What is being asked ->
What is needed is the number of lines in the data below that include "Arguments", stated by itself.

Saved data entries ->
(** * Dice Roll Simulator: a shallow embedding of [dice.py]

    The program is a tkinter application.  Its class [DiceSimulator]
    owns a roll history, a table of face images and three widgets; a
    roll is driven by the event loop through [after] callbacks.  The
    embedding keeps the instance fields, the pending [after] callbacks,
    the state of the random generator and the sequence of calls made to
    the outside (tkinter, pygame, stdout) in one record, and writes each
    method as a computation in a state-and-exception monad. *)

From Stdlib Require Import ZArith List String Ascii DecimalString Lia.
From stdpp Require Import base gmap.
Import ListNotations.

Local Open Scope string_scope.
Local Open Scope list_scope.
Local Open Scope Z_scope.

(** ** Values handed to and received from the libraries *)

(** [tk.PhotoImage(file=...)] and [pygame.mixer.Sound(...)]: an object
    created from a file is identified by the file it was read from. *)
Record PhotoImage := mkPhotoImage { image_file : string }.
Record Sound := mkSound { sound_file : string }.

(** The [state] option of a ttk widget, as the program uses it. *)
Inductive widget_state := normal | disabled.

Definition widget_state_eqb (a b : widget_state) : bool :=
  match a, b with
  | normal, normal | disabled, disabled => true
  | _, _ => false
  end.

(** Exceptions the program raises or catches. *)
Inductive exn :=
| TclError
| PygameError (msg : string)
| FileNotFoundError (file : string)
| KeyError (key : Z)
| SystemExit.

(** The closure [lambda: self.animate_roll(final_face, count - 1)]:
    its two captured variables. *)
Record callback := mkCallback { cb_final_face : Z; cb_count : Z }.

(** Calls that leave the program, in the order they are made. *)
Inductive call :=
| Print (text : string)
| MixerInit
| MixerSound (file : string)
| MixerQuit
| TkDestroy
| SoundPlay (snd : Sound)
| DiceLabelConfig (image : PhotoImage)
| HistoryLabelConfig (text : string)
| RollButtonConfig (state : widget_state)
| After (ms : Z) (cb : callback)
| ReportCallbackException (e : exn).

(** What the program finds around it: whether the mixer can be
    initialised ([Some msg] is the message of the [pygame.error] that
    [pygame.mixer.init] raises, as it does without an audio device),
    whether the sound file is there (pygame raises FileNotFoundError
    when it is not), whether a file that is there loads ([Some msg] is
    the message of the [pygame.error] raised for a file it cannot
    decode), which image files are readable, and the raw words the
    random generator will deliver. *)
Record Env := mkEnv {
  mixer_error : option string;
  sound_missing : bool;
  sound_error : option string;
  image_readable : string -> bool;
  entropy : nat -> Z
}.

Record World := mkWorld {
  env : Env;
  cursor : nat;                       (* draws made from [entropy] so far *)
  roll_sound : option Sound;          (* self.roll_sound, None as in Python *)
  history : list Z;                   (* self.history *)
  dice_images : gmap Z PhotoImage;    (* self.dice_images *)
  dice_label : option PhotoImage;     (* image option of self.dice_label *)
  roll_button : widget_state;         (* state option of self.roll_button *)
  history_label : string;             (* text option of self.history_label *)
  timers : list callback;             (* pending [after] callbacks, oldest first *)
  alive : bool;                       (* the window has not been destroyed *)
  out : list call                     (* calls made so far, oldest first *)
}.

(** The world a fresh process starts in: nothing loaded, the widgets
    with Tk's defaults. *)
Definition boot (e : Env) : World :=
  {| env := e; cursor := 0%nat; roll_sound := None; history := [];
     dice_images := ∅; dice_label := None; roll_button := normal;
     history_label := ""; timers := []; alive := true; out := [] |}.

(** ** Field updates *)

Definition set_cursor (n : nat) (w : World) : World :=
  mkWorld (env w) n (roll_sound w) (history w) (dice_images w) (dice_label w)
          (roll_button w) (history_label w) (timers w) (alive w) (out w).
Definition set_roll_sound (s : option Sound) (w : World) : World :=
  mkWorld (env w) (cursor w) s (history w) (dice_images w) (dice_label w)
          (roll_button w) (history_label w) (timers w) (alive w) (out w).
Definition set_history (h : list Z) (w : World) : World :=
  mkWorld (env w) (cursor w) (roll_sound w) h (dice_images w) (dice_label w)
          (roll_button w) (history_label w) (timers w) (alive w) (out w).
Definition set_dice_images (m : gmap Z PhotoImage) (w : World) : World :=
  mkWorld (env w) (cursor w) (roll_sound w) (history w) m (dice_label w)
          (roll_button w) (history_label w) (timers w) (alive w) (out w).
Definition set_dice_label (i : option PhotoImage) (w : World) : World :=
  mkWorld (env w) (cursor w) (roll_sound w) (history w) (dice_images w) i
          (roll_button w) (history_label w) (timers w) (alive w) (out w).
Definition set_roll_button (s : widget_state) (w : World) : World :=
  mkWorld (env w) (cursor w) (roll_sound w) (history w) (dice_images w)
          (dice_label w) s (history_label w) (timers w) (alive w) (out w).
Definition set_history_label (t : string) (w : World) : World :=
  mkWorld (env w) (cursor w) (roll_sound w) (history w) (dice_images w)
          (dice_label w) (roll_button w) t (timers w) (alive w) (out w).
Definition set_timers (q : list callback) (w : World) : World :=
  mkWorld (env w) (cursor w) (roll_sound w) (history w) (dice_images w)
          (dice_label w) (roll_button w) (history_label w) q (alive w) (out w).
Definition set_alive (b : bool) (w : World) : World :=
  mkWorld (env w) (cursor w) (roll_sound w) (history w) (dice_images w)
          (dice_label w) (roll_button w) (history_label w) (timers w) b (out w).
Definition emit (c : call) (w : World) : World :=
  mkWorld (env w) (cursor w) (roll_sound w) (history w) (dice_images w)
          (dice_label w) (roll_button w) (history_label w) (timers w) (alive w)
          (out w ++ [c]).

(** ** The monad of methods

    A Python statement changes the world and either yields a value or
    raises; what it changed before raising stays changed. *)

Inductive res (A : Type) :=
| Val (a : A)
| Raise (e : exn).
Arguments Val {A} a.
Arguments Raise {A} e.

Definition M (A : Type) : Type := World -> res A * World.

Definition ret {A} (a : A) : M A := fun w => (Val a, w).

Definition bind {A B} (m : M A) (k : A -> M B) : M B :=
  fun w => match m w with
           | (Val a, w') => k a w'
           | (Raise e, w') => (Raise e, w')
           end.

Definition raise {A} (e : exn) : M A := fun w => (Raise e, w).

(** [try: body except <those e with handles e = true>: handler]. *)
Definition try_except {A} (body : M A) (handles : exn -> bool)
           (handler : exn -> M A) : M A :=
  fun w => match body w with
           | (Val a, w') => (Val a, w')
           | (Raise e, w') => if handles e then handler e w' else (Raise e, w')
           end.

Definition gets {A} (f : World -> A) : M A := fun w => (Val (f w), w).
Definition modify (f : World -> World) : M unit := fun w => (Val tt, f w).

Declare Scope dice_scope.
Delimit Scope dice_scope with dice.
Notation "x <- m ;; k" := (bind m (fun x => k))
  (at level 100, m at next level, right associativity) : dice_scope.
Notation "m ;; k" := (bind m (fun _ => k))
  (at level 100, right associativity) : dice_scope.
Local Open Scope dice_scope.

(** [for x in xs: body x]. *)
Fixpoint for_each {A} (xs : list A) (body : A -> M unit) : M unit :=
  match xs with
  | [] => ret tt
  | x :: xs' => body x ;; for_each xs' body
  end.

(** ** Library calls *)

(** [str(i)] of a Python int, and [sep.join(parts)]. *)
Definition str (i : Z) : string := NilZero.string_of_int (Z.to_int i).

Definition nl : string := String (ascii_of_nat 10) "".

Definition join (sep : string) (parts : list string) : string :=
  String.concat sep parts.

(** [range(a, b)]. *)
Definition range (a b : Z) : list Z :=
  map (fun k => a + Z.of_nat k) (seq 0 (Z.to_nat (b - a))).

(** [l[i:]] with Python's rule for a start index: a negative one counts
    from the end, and the result is clipped to the list. *)
Definition slice_from {A} (i : Z) (l : list A) : list A :=
  let len := Z.of_nat (length l) in
  let start := if i <? 0 then Z.max (len + i) 0 else Z.min i len in
  skipn (Z.to_nat start) l.

(** [random.randint(a, b)]: the next raw word of the generator reduced
    to the closed range from [a] to [b]. *)
Definition randint (a b : Z) : M Z :=
  fun w => (Val (a + entropy (env w) (cursor w) mod (b - a + 1)),
            set_cursor (S (cursor w)) w).

(** [print(text)]. *)
Definition print (text : string) : M unit := modify (emit (Print text)).

(** [pygame.mixer.init()]. *)
Definition mixer_init : M unit :=
  modify (emit MixerInit) ;;
  oerr <- gets (fun w => mixer_error (env w)) ;;
  match oerr with
  | None => ret tt
  | Some msg => raise (PygameError msg)
  end.

(** [pygame.mixer.Sound(file)]. *)
Definition mixer_Sound (file : string) : M Sound :=
  modify (emit (MixerSound file)) ;;
  missing <- gets (fun w => sound_missing (env w)) ;;
  if missing then raise (FileNotFoundError file)
  else
    oerr <- gets (fun w => sound_error (env w)) ;;
    match oerr with
    | None => ret (mkSound file)
    | Some msg => raise (PygameError msg)
    end.

(** [tk.PhotoImage(file=file)]. *)
Definition tk_PhotoImage (file : string) : M PhotoImage :=
  ok <- gets (fun w => image_readable (env w) file) ;;
  if ok then ret (mkPhotoImage file) else raise TclError.

(** [self.after(ms, cb)]. *)
Definition after (ms : Z) (cb : callback) : M unit :=
  modify (fun w => emit (After ms cb) (set_timers (timers w ++ [cb]) w)).

(** [self.dice_images[face]], a dict subscript. *)
Definition dice_images_getitem (face : Z) : M PhotoImage :=
  m <- gets dice_images ;;
  match m !! face with
  | Some img => ret img
  | None => raise (KeyError face)
  end.

Definition dice_label_config (img : PhotoImage) : M unit :=
  modify (fun w => emit (DiceLabelConfig img) (set_dice_label (Some img) w)).

Definition history_label_config (text : string) : M unit :=
  modify (fun w => emit (HistoryLabelConfig text) (set_history_label text w)).

Definition roll_button_config (st : widget_state) : M unit :=
  modify (fun w => emit (RollButtonConfig st) (set_roll_button st w)).

(** ** The methods of [DiceSimulator] *)

Definition dice_png (i : Z) : string :=
  ("images/dice" ++ str i ++ ".png")%string.

Definition destroy : M unit :=
  modify (emit MixerQuit) ;;
  modify (fun w => emit TkDestroy (set_alive false w)).

Definition load_images_error : string :=
  "Error: Unable to load dice images. Ensure 'images/dice1.png' to 'dice6.png' exist.".

Definition load_images : M unit :=
  try_except
    (for_each (range 1 7) (fun i =>
       img <- tk_PhotoImage (dice_png i) ;;
       modify (fun w => set_dice_images (<[i := img]> (dice_images w)) w)))
    (fun e => match e with TclError => true | _ => false end)
    (fun _ =>
       print load_images_error ;;
       destroy ;;
       raise SystemExit).

Definition history_header : string := ("Roll History:" ++ nl)%string.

Solution below ->
2